4. The structure of lipid material (I) of breast cancer according to claim 1, whose synthetic route is characterized in that: coupling two biotins by using diethanol amine as a branching reagent of a branched monomer, and extending the diethanol amine by using succinic acid to reduce the steric hindrance of a condensation reaction to obtain a key intermediate (compound 5); on the other hand, cholesterol is used as a starting material, a side chain is extended by polyethylene glycol and then coupled with branched skeleton fluorenylmethyloxycarbonyl (Fmoc) and tert-butyloxycarbonyl (Boc) double-protected lysine Fmoc-L-Lys (Boc) -OH, then the Fmoc is removed under alkaline conditions, and then the coupled compound is connected with the compound 5, and finally the Boc protecting group is removed under trifluoroacetic acid conditions, and then the coupled compound is connected with biotin to obtain the lipid material (I).
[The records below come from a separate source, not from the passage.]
(* ===== verification/ConnectionPool.v ===== *)
(** * The connections of a server in its object pool

    The composition of the loops of a server with the pool their connections
    live in: [ServerReactorManager::NewOneConnectingFromObjectPool] and
    [DeleteOneConnectingFromObjectPool] (src/reactor_manager.h) as the callbacks
    [CreateConnectionCallback_] and [DestroyConnectionCallback_] of
    [EventManager::InsertNewConnection] and [DestroyClosedConnections]
    (src/event_manager.cc). The loops are used through what an object pool
    promises, [PoolLaws]; MemoryPoolFacts discharges it for [ObjectPool]. Each
    call on the pool is one step: it is made under [object_pool_lock_]. *)

From stdpp Require Import prelude gmap list.
From S2P Require Import Prelude.
From S2P Require Import IoBuffer.
From S2P Require Import Poller.
From S2P Require Import PollerFacts.
From S2P Require Import Connecting.
From S2P Require Import ConnectingFacts.
From S2P Require Import Reactor.
From S2P Require Import LoopSteps.
From S2P Require Import EventLoop.
From S2P Require EventManager.
From S2P Require MemoryPool.
From S2P Require MemoryPoolFacts.

(** ** What an object pool promises *)

(** [New] with the arguments of the constructor and the answer of [malloc],
    should it be asked; [Delete], which runs the destructor; the objects. *)
Class ObjectPool (Args M : Type) := {
  pool_new : Args -> Z -> M -> result (Z * M);
  pool_delete : forall {E : Type}, (E -> E) -> Z -> M -> E -> result (M * E);
  pool_live : M -> gset Z;
}.

Class PoolLaws {Args M} (O : ObjectPool Args M) := {
  pool_ok : M -> Prop;
  (** [malloc] succeeds if it is asked. *)
  pool_ready : Z -> M -> Prop;
  pool_new_ok : forall args p m, pool_ok m -> pool_ready p m ->
    exists a m', pool_new args p m = Ok (a, m') /\ (a ∉ pool_live m) /\ pool_live m' = {[a]} ∪ pool_live m /\ pool_ok m';
  pool_delete_ok : forall E (destroy : E -> E) a m e, pool_ok m -> a ∈ pool_live m ->
    exists m', pool_delete destroy a m e = Ok (m', destroy e) /\ pool_live m' = pool_live m ∖ {[a]} /\ pool_ok m';
}.

Section pooled.
Context {R A F U : Type} `{!Ring R, !BuildConfig}.
Abbreviation Ctx := (IoContext + A)%type.
Abbreviation Fn := (ConnFn + F)%type.
Abbreviation P := (Poller R Ctx Fn).
Abbreviation Op := (IoUringOp Ctx Fn).
Abbreviation W := (World P (Peers (Table U))).
Abbreviation S := (Sys R Ctx Fn (LoopState (Table U))).
Context {M : Type} `{!ObjectPool Z M}.

(** [InsertNewConnection] of a server: the connection is constructed in the pool.
    An entry that is there already gives its connection to the default deleter,
    which frees memory [malloc] did not give out. *)
Definition InsertPooled (p socket_fd so_error : Z) (st : M * S) : result (M * S) :=
  let '(m, s) := st in
  '(i, m) ← pool_new socket_fd p m;
  match table s !! socket_fd with
  | Some _ => Fault OutOfBounds
  | None => Ok (m, InsertNewConnection i socket_fd so_error s)
  end.

(** The body of the loop of [DestroyClosedConnections]. *)
Definition destroy_pooled (fd : Z) (acc : M * S * gset Z) : result (M * S * gset Z) :=
  let '(m, s, remaining_fds) := acc in
  match table s !! fd with
  | Some i =>
      match members (s_env s) !! i with
      | Some c =>
          if IsDisconnected c.1 then
            if EventManager.keeps_waiting c.1
            then Ok (m, set_member i (BumpPendingIoWait 1 c.1, c.2) s, {[fd]} ∪ remaining_fds)
            else
              '(m, s) ← pool_delete (delete_connection i c) i m (set_table (delete fd (table s)) s);
              Ok (m, s, remaining_fds)
          else Ok (m, s, remaining_fds)
      | None => Ok (m, s, remaining_fds)
      end
  | None => Ok (m, s, remaining_fds)
  end.

Fixpoint destroy_all_pooled (fds : list Z) (acc : M * S * gset Z) : result (M * S * gset Z) :=
  match fds with
  | [] => Ok acc
  | fd :: fds => acc ← destroy_pooled fd acc; destroy_all_pooled fds acc
  end.

Definition DestroyClosedPooled (st : M * S) : result (M * S) :=
  '(m, s, remaining_fds) ← destroy_all_pooled (elements (closed_set st.2)) (st.1, st.2, ∅);
  Ok (m, set_deletions (elements remaining_fds) s).

(** ** The pass gives back what it destroys *)

Context {Laws : PoolLaws ObjectPool0}.

(** What of the pool is left when the connections of [s] become those of [s']. *)
Record given_back (s s' : S) (m m' : M) : Prop := {
  gb_fewer : forall i, is_Some (members (s_env s') !! i) -> is_Some (members (s_env s) !! i);
  gb_live : forall i, i ∈ pool_live m' <->
    i ∈ pool_live m /\ (is_Some (members (s_env s) !! i) -> is_Some (members (s_env s') !! i));
}.

Definition housed (s : S) (m : M) : Prop := forall i, is_Some (members (s_env s) !! i) -> i ∈ pool_live m.

Lemma given_back_same s s' m :
  (forall i, is_Some (members (s_env s) !! i) <-> is_Some (members (s_env s') !! i)) -> given_back s s' m m.
Proof. intros Hm. split; intros i; [by rewrite Hm|]. rewrite Hm. tauto. Qed.

Lemma given_back_trans s1 s2 s3 m1 m2 m3 :
  given_back s1 s2 m1 m2 -> given_back s2 s3 m2 m3 -> given_back s1 s3 m1 m3.
Proof. intros [Hf1 Hl1] [Hf2 Hl2]. split; intros i; [auto|]. rewrite Hl2, Hl1. specialize (Hf1 i). specialize (Hf2 i). tauto. Qed.

Lemma destroy_pooled_ok fd m s rem :
  pool_ok m -> housed s m ->
  exists m', destroy_pooled fd (m, s, rem) = Ok (m', (destroy_one fd (s, rem)).1, (destroy_one fd (s, rem)).2) /\
    pool_ok m' /\ given_back s (destroy_one fd (s, rem)).1 m m' /\ housed (destroy_one fd (s, rem)).1 m'.
Proof.
  intros Hok Hh. unfold destroy_pooled, destroy_one. cbv beta iota.
  assert (given_back s s m m) as Hsame by (by apply given_back_same).
  destruct (table s !! fd) as [i|]; [|by eexists].
  destruct (members (s_env s) !! i) as [c|] eqn:Ei; [|by eexists].
  destruct (IsDisconnected c.1); [destruct (EventManager.keeps_waiting c.1)|]; [| |by eexists]; cbn [fst snd].
  - exists m. split; [done|]. split; [done|]. unfold housed. cbn [set_member set_env s_env members]. split.
    + apply given_back_same. cbn [set_member set_env s_env members]. intros j.
      destruct (decide (j = i)) as [->|]; [by rewrite lookup_insert_eq, Ei|by rewrite lookup_insert_ne].
    + intros j Hj. destruct (decide (j = i)) as [->|]; [by apply Hh; rewrite Ei|].
      rewrite lookup_insert_ne in Hj by done. by apply Hh.
  - destruct (pool_delete_ok _ (delete_connection i c) i m (set_table (delete fd (table s)) s) Hok)
      as (m' & Hd & Hlive & Hok'); [by apply Hh; rewrite Ei|].
    exists m'. rewrite Hd. split; [done|]. split; [done|]. unfold housed.
    cbn [delete_connection set_table set_env s_env members]. split.
    + split; cbn [delete_connection set_table set_env s_env members]; intros j;
        [intros [c' [_ Hj]%lookup_delete_Some]; by eexists|]. rewrite Hlive, elem_of_difference, elem_of_singleton.
      destruct (decide (j = i)) as [->|Hne]; [|rewrite lookup_delete_ne by done; naive_solver].
      rewrite lookup_delete_eq, Ei. split; [naive_solver|]. intros [_ Hx]. by destruct (Hx ltac:(eexists; done)).
    + intros j [c' [Hne Hj]%lookup_delete_Some]. rewrite Hlive, elem_of_difference, elem_of_singleton.
      split; [apply Hh; by eexists|done].
Qed.
Lemma launch_ok fds c :
  client_ok c -> client_ok (foldl (fun c fd => LaunchNewConnectionCallback fd c) c fds).
Proof.
  revert c. induction fds as [|fd fds IH]; intros c Hc; [done|]. simpl. apply IH. destruct Hc.
  split; simpl; [done| |].
  - intros n Hn. rewrite length_app. simpl. apply ok_range0 in Hn. lia.
  - intros n [= <-]. rewrite length_app. simpl. split; [lia|]. intros Hn%ok_range0. lia.
Qed.

(** Closing the current connection, in either way of stopping. *)
Lemma DisconnectInLoop_eq c :
  client_ok c ->
  client_ok (DisconnectInLoop c) /\ connection_ (DisconnectInLoop c) = None /\
  closed (DisconnectInLoop c) = closed c ++ option_list (connection_ c).
Proof.
  intros Hc. unfold DisconnectInLoop, OnClose. simpl. destruct Hc.
  destruct (connection_ c) as [n|] eqn:Hn; simpl.
  - destruct (ok_current0 n eq_refl) as [Hlt Hnin]. rewrite bool_decide_false by done. simpl.
    split_and!; [|done|done]. split; simpl; [|..|done].
    + apply NoDup_app. split_and!; [done| |apply NoDup_singleton]. by intros x Hx ->%list_elem_of_singleton.
    + intros m. rewrite elem_of_app, list_elem_of_singleton. intros [?|Heq]; [by apply ok_range0|by rewrite Heq].
  - rewrite app_nil_r. split_and!; [|done|done]. by split.
Qed.

Lemma stop_forbids c : Connector.can_connect_ (connector_ (DisconnectInLoop c)) = false.
Proof.
  assert (connector_ (DisconnectInLoop c) = Connector.Stop (connector_ c)) as ->.
  { unfold DisconnectInLoop, OnClose. simpl. destruct (connection_ c); [|done]. simpl.
    by destruct (bool_decide _). }
  unfold Connector.Stop. simpl. destruct (bool_decide _); [|done]. simpl.
  destruct (Connector.eventer_ (connector_ c)); [|done]. by destruct (negb _).
Qed.

Lemma handle_ok e c : client_ok c -> client_ok (handle e c).
Proof.
  intros Hc. destruct e; simpl.
  - destruct Hc. by split.
  - destruct Hc. by split.
  - destruct Hc. by split.
  - destruct (tasks c) as [|t ts]; [done|]. set (c' := mkClient _ _ _ _ ts _ _ _).
    assert (client_ok c') as Hc' by (destruct Hc; by split).
    destruct (DisconnectInLoop_eq c' Hc') as [Hok _]. by destruct t.
  - apply launch_ok. destruct Hc. by split.
  - destruct (bool_decide _) eqn:Hlt; [|done]. apply bool_decide_eq_true_1 in Hlt. by apply OnClose_ok.
Qed.

(** [Disconnect] and [Stop] do the same: in the loop, the connection, if there
    is one, is closed (for the first time) and let go of, the connector is
    stopped and the event loop is told to quit; no connection is ever closed
    twice. The retry flag is never looked at: whatever it is set to, the client
    behaves the same. *)
Theorem client_stop_and_retry es on es' :
  let c := handle_all es ClientReactorManager_new in
  StopInLoop c = DisconnectInLoop c /\
  connection_ (DisconnectInLoop c) = None /\
  closed (DisconnectInLoop c) = closed c ++ option_list (connection_ c) /\
  NoDup (closed (DisconnectInLoop c)) /\
  quits (DisconnectInLoop c) = S (quits c) /\
  Connector.can_connect_ (connector_ (DisconnectInLoop c)) = false /\
  (exists on', handle_all es' (SetRetryOn on c) = SetRetryOn on' (handle_all es' c)).
Proof.
  intros c. assert (forall es c, client_ok c -> client_ok (handle_all es c)) as Hall.
  { clear. induction es as [|e es IH]; intros c Hc; [done|]. by apply IH, handle_ok. }
  assert (client_ok c) as Hc by (apply Hall; split; simpl; [constructor|by intros n ?%elem_of_nil|done]).
  destruct (DisconnectInLoop_eq c Hc) as (Hok & Hnone & Hclosed).
  split_and!; try done.
  - apply (ok_closed _ Hok).
  - unfold DisconnectInLoop, OnClose. simpl.
    destruct (connection_ c); simpl; [by destruct (bool_decide _)|done].
  - apply stop_forbids.
  - clearbody c. clear Hok Hnone Hclosed Hc Hall. revert c on.
    induction es' as [|e es' IH]; intros c on; simpl; [by exists on|].
    destruct (handle_retry e on c) as [on' ->]. apply IH.
Qed.

End Client.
5. The structure of lipid material (II) of breast cancer according to claim 1, whose synthetic route is characterized in that: coupling two biotins by using diethanol amine as a branching reagent of a branched monomer, and extending the diethanol amine by using succinic acid to reduce the steric hindrance of a condensation reaction to obtain a key intermediate (compound 5); on the other hand, cholesterol is used as a starting material, a side chain is extended by polyethylene glycol and then coupled with branched skeleton fluorenylmethyloxycarbonyl (Fmoc) and tert-butyloxycarbonyl (Boc) double-protected lysine Fmoc-L-Lys (Boc) -OH, then the Fmoc is removed under alkaline conditions and then connected with the compound 5, and finally the Boc protecting group is removed under trifluoroacetic acid conditions and then connected with the compound 5 again to obtain the lipid material (II).

6. The novel breast cancer-targeting lipid material as claimed in claim 1, wherein said active agent is paclitaxel as the therapeutic agent and CFPE or DiD as the imaging agent.